Pay rises notionally apply from 1 April but in most years are not paid until later because the Pay Review Body has not yet reported. A typical year looks like this: the recommendation lands in May, the UK Government responds in June or July, NHS Employers publishes the implementing circular in July or August, and the new rate plus arrears for April to July hits payslips in August or September. Scotland frequently runs a few months earlier; Northern Ireland frequently runs several months later because of Executive sign-off requirements.

Recent pay rounds at a glance

The table below shows headline England figures for every published pay year on this site, including the Band 5 entry rate so you can see the year-on-year cash change.

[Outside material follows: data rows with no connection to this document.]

(** [Number(value)] on the values above *)
Definition Number (v : value) : number :=
  match v with
  | VUndefined => NaN
  | VNull => Finite false (Num.Dyadic 0 0)
  | VBool b => Finite false (Num.Dyadic (if b then 1 else 0) 0)
  | VNumber n => n
  | VString s => StringToNumber s
  end.

(** Lines 89-94 *)
Definition formatCurrency (v : value) : value :=
  match v with
  | VUndefined | VNull => VString ""
  | _ =>
    let num := Number v in
    if isNaN num then v
    else VString (toLocaleString_ptBR_BRL num)
  end.

End Currency.

(** ** [JSON.parse]

    The JSON grammar of ECMA-404, read from a string of bytes.  A parsed
    text is kept as its syntax tree: a number as its literal, a string as
    the characters between its quotes.  The parser descends on fuel, one
    unit for each value, each list of elements and each list of members
    it enters; [OutOfFuel] is told apart from [SyntaxError]. *)

Module JSON.

#[local] Set Warnings "-register-all".

Inductive json : Type :=
  | JNull
  | JBool (b : bool)
  | JNumber (literal : string)
  | JString (chars : string)
  | JArray (elements : list json)
  | JObject (members : list (string * json)).

Inductive result (A : Type) : Type :=
  | Ok (a : A)
  | SyntaxError
  | OutOfFuel.
Arguments Ok {A} a.
Arguments SyntaxError {A}.
Arguments OutOfFuel {A}.

#[export] Instance result_bind : MBind result :=
  fun A B (k : A -> result B) (r : result A) =>
    match r with
    | Ok a => k a
    | SyntaxError => SyntaxError
    | OutOfFuel => OutOfFuel
    end.

(** The quotation mark. *)
Definition dquote : ascii := ascii_of_nat 34.

Definition is_quote (c : ascii) : bool := Ascii.eqb c dquote.

Definition is_char (c : ascii) (d : string) : bool :=
  match d with
  | String d' EmptyString => Ascii.eqb c d'
  | _ => false
  end.

(** White space: the space, the tab, the line feed and the carriage
    return. *)
Definition is_ws (c : ascii) : bool :=
  is_char c " " || Ascii.eqb c (ascii_of_nat 9)
  || Ascii.eqb c (ascii_of_nat 10) || Ascii.eqb c (ascii_of_nat 13).

Definition is_hex (c : ascii) : bool :=
  is_digit c
  || (65 <=? nat_of_ascii c)%nat && (nat_of_ascii c <=? 70)%nat
  || (97 <=? nat_of_ascii c)%nat && (nat_of_ascii c <=? 102)%nat.

Definition is_control (c : ascii) : bool := (nat_of_ascii c <? 32)%nat.

Definition is_escape (c : ascii) : bool :=
  is_quote c || is_char c "\" || is_char c "/" || is_char c "b"
  || is_char c "f" || is_char c "n" || is_char c "r" || is_char c "t".

Fixpoint skip_ws (s : list ascii) : list ascii :=
  match s with
  | c :: r => if is_ws c then skip_ws r else s
  | [] => []
  end.

Fixpoint span_digits (s : list ascii) : list ascii * list ascii :=
  match s with
  | c :: r =>
    if is_digit c then let '(ds, r') := span_digits r in (c :: ds, r')
    else ([], s)
  | [] => ([], [])
  end.

Fixpoint strip_prefix (p s : list ascii) : option (list ascii) :=
  match p, s with
  | [], _ => Some s
  | c :: p', d :: s' => if Ascii.eqb c d then strip_prefix p' s' else None
  | _ :: _, [] => None
  end.

(** The characters of a string literal, after its opening quote. *)
Fixpoint string_body (s acc : list ascii) : result (list ascii * list ascii) :=
  match s with
  | [] => SyntaxError
  | c :: r =>
    if is_quote c then Ok (rev acc, r)
    else if is_char c "\" then
      match r with
      | e :: r1 =>
        if is_escape e then string_body r1 (e :: c :: acc)
        else if is_char e "u" then
          match r1 with
          | h1 :: h2 :: h3 :: h4 :: r2 =>
            if is_hex h1 && is_hex h2 && is_hex h3 && is_hex h4
            then string_body r2 (h4 :: h3 :: h2 :: h1 :: e :: c :: acc)
            else SyntaxError
          | _ => SyntaxError
          end
        else SyntaxError
      | [] => SyntaxError
      end
    else if is_control c then SyntaxError
    else string_body r (c :: acc)
  end.

Definition frac_part (s : list ascii) : result (list ascii * list ascii) :=
  match s with
  | c :: r =>
    if is_char c "." then
      match span_digits r with
      | ([], _) => SyntaxError
      | (ds, r') => Ok (c :: ds, r')
      end
    else Ok ([], s)
  | [] => Ok ([], [])
  end.

Definition exp_part (s : list ascii) : result (list ascii * list ascii) :=
  match s with
  | c :: r =>
    if is_char c "e" || is_char c "E" then
      let '(sign, r1) :=
        match r with
        | c' :: r' => if is_char c' "+" || is_char c' "-" then ([c'], r') else ([], r)
        | [] => ([], r)
        end in
      match span_digits r1 with
      | ([], _) => SyntaxError
      | (ds, r2) => Ok ((c :: sign ++ ds)%list, r2)
      end
    else Ok ([], s)
  | [] => Ok ([], [])
  end.

(** A number literal: an optional minus sign, an integer part without
    leading zeros, an optional fraction and an optional exponent. *)
Definition number (s : list ascii) : result (list ascii * list ascii) :=
  let '(sign, s1) :=
    match s with
    | c :: r => if is_char c "-" then ([c], r) else ([], s)
    | [] => ([], s)
    end in
  match s1 with
  | [] => SyntaxError
  | c :: r =>
    if negb (is_digit c) then SyntaxError
    else
      let '(int, s2) :=
        if is_char c "0" then ([c], r)
        else let '(ds, r') := span_digits r in (c :: ds, r') in
      '(frac, s3) ← frac_part s2;
      '(exp, s4) ← exp_part s3;
      Ok ((sign ++ int ++ frac ++ exp)%list, s4)
  end.

Definition keyword (k : string) (v : json) (s : list ascii)
  : result (json * list ascii) :=
  match strip_prefix (list_ascii_of_string k) s with
  | Some r => Ok (v, r)
  | None => SyntaxError
  end.

Fixpoint value (fuel : nat) (s : list ascii) : result (json * list ascii) :=
  match fuel with
  | O => OutOfFuel
  | S fuel =>
    match skip_ws s with
    | [] => SyntaxError
    | c :: r =>
      if is_char c "{" then
        match skip_ws r with
        | c' :: r' => if is_char c' "}" then Ok (JObject [], r') else members fuel r []
        | [] => SyntaxError
        end
      else if is_char c "[" then
        match skip_ws r with
        | c' :: r' => if is_char c' "]" then Ok (JArray [], r') else elements fuel r []
        | [] => SyntaxError
        end
      else if is_quote c then
        '(chars, r') ← string_body r [];
        Ok (JString (string_of_list_ascii chars), r')
      else if is_char c "t" then keyword "true" (JBool true) (c :: r)
      else if is_char c "f" then keyword "false" (JBool false) (c :: r)
      else if is_char c "n" then keyword "null" JNull (c :: r)
      else
        '(literal, r') ← number (c :: r);
        Ok (JNumber (string_of_list_ascii literal), r')
    end
  end
with elements (fuel : nat) (s : list ascii) (acc : list json)
  : result (json * list ascii) :=
  match fuel with
  | O => OutOfFuel
  | S fuel =>
    '(v, r) ← value fuel s;
    match skip_ws r with
    | c :: r' =>
      if is_char c "," then elements fuel r' (acc ++ [v])%list
      else if is_char c "]" then Ok (JArray (acc ++ [v])%list, r')
      else SyntaxError
    | [] => SyntaxError
    end
  end
with members (fuel : nat) (s : list ascii) (acc : list (string * json))
  : result (json * list ascii) :=
  match fuel with
  | O => OutOfFuel
  | S fuel =>
    match skip_ws s with
    | q :: r =>
      if is_quote q then
        '(key, r1) ← string_body r [];
        match skip_ws r1 with
        | c :: r2 =>
          if is_char c ":" then
            '(v, r3) ← value fuel r2;
            let acc := (acc ++ [(string_of_list_ascii key, v)])%list in
            match skip_ws r3 with
            | c' :: r4 =>
              if is_char c' "," then members fuel r4 acc
              else if is_char c' "}" then Ok (JObject acc, r4)
              else SyntaxError
            | [] => SyntaxError
            end
          else SyntaxError
        | [] => SyntaxError
        end
      else SyntaxError
    | [] => SyntaxError
    end
  end.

Year Headline uplift Band 5 entry
2026/27 3.3% £32,073
2025/26 3.6% £31,049
2024/25 5.5% £29,970
2023/24 5% £28,407
2022/23 Bespoke £27,055
2021/22 3% £25,655
2020/21 Bespoke £24,907
2019/20 Bespoke £24,214
2018/19 Bespoke £23,023

England figures only. See the per-year page for the full four-nation breakdown.

Recent industrial action

The combination of a sustained pay cap from 2010 to 2018 followed by sharply rising inflation from 2022 produced the first national NHS strike action since the 1980s. The Royal College of Nursing balloted members for strike action for the first time in its 106-year history in autumn 2022, with strikes running through December 2022, January, February and May 2023. Unison, Unite, the GMB and the British Dietetic Association all ran similar ballots, and ambulance staff struck on multiple dates. The 2024/25 settlement and the addition of intermediate pay points for Bands 8a-9 marked the formal end of the dispute, though underlying real-terms pay pressures remain.

Common questions

When does the NHS pay rise happen each year?
The NHS Pay Review Body normally publishes its recommendation in the spring and the UK Government responds in early summer. England, Wales and Northern Ireland apply the uplift from 1 April, usually backdated by a month or two so staff see arrears alongside their first new monthly payslip. Scotland negotiates on a different timetable and sometimes finalises its deal before the Pay Review Body has even reported.
Is the NHS pay rise above inflation?
It depends on the year. The 2022/23 flat £1,400 uplift was well below inflation, which fed the 2022 and 2023 strike action. The 2024/25 5.5% deal was above inflation when announced. Recent settlements have come in close to the Bank of England's CPI forecast for the year. Scottish multi-year deals include an automatic inflation guarantee that triggers a top-up if CPI exceeds the deal-implied figure.
Who decides how much the NHS pay rise is?
In England, Wales and Northern Ireland the headline recommendation comes from the independent NHS Pay Review Body, which collects evidence from employers, unions and government and reports each spring. The UK Government can accept, modify or reject the recommendation. In Scotland, pay is agreed directly between the Scottish Government and the Scottish NHS Staff Council, without going through the Pay Review Body.
Why was there NHS strike action in 2022 and 2023?
Inflation in 2022 ran at over 10% while the NHS pay award that year was a flat £1,400 (worth roughly 4% in headline terms). Real-terms pay was falling significantly on top of the cumulative effects of the 2010-2018 1% pay cap. Several unions including the Royal College of Nursing, Unison and Unite balloted members for strike action, and a series of national strikes ran through late 2022 and the first half of 2023.
Do nurses, midwives and AHPs get different pay rises?
No. Agenda for Change is a single pay framework for all non-medical NHS staff. The same percentage (or cash) uplift applies to every band, every pay point and every job family. Differences across bands only happen when the deal explicitly includes them, as in 2022/23 (flat £1,400 for Bands 1-8c, percentage for 8d/9) or 2024/25 (5.5% plus new intermediate pay points for Bands 8a-9).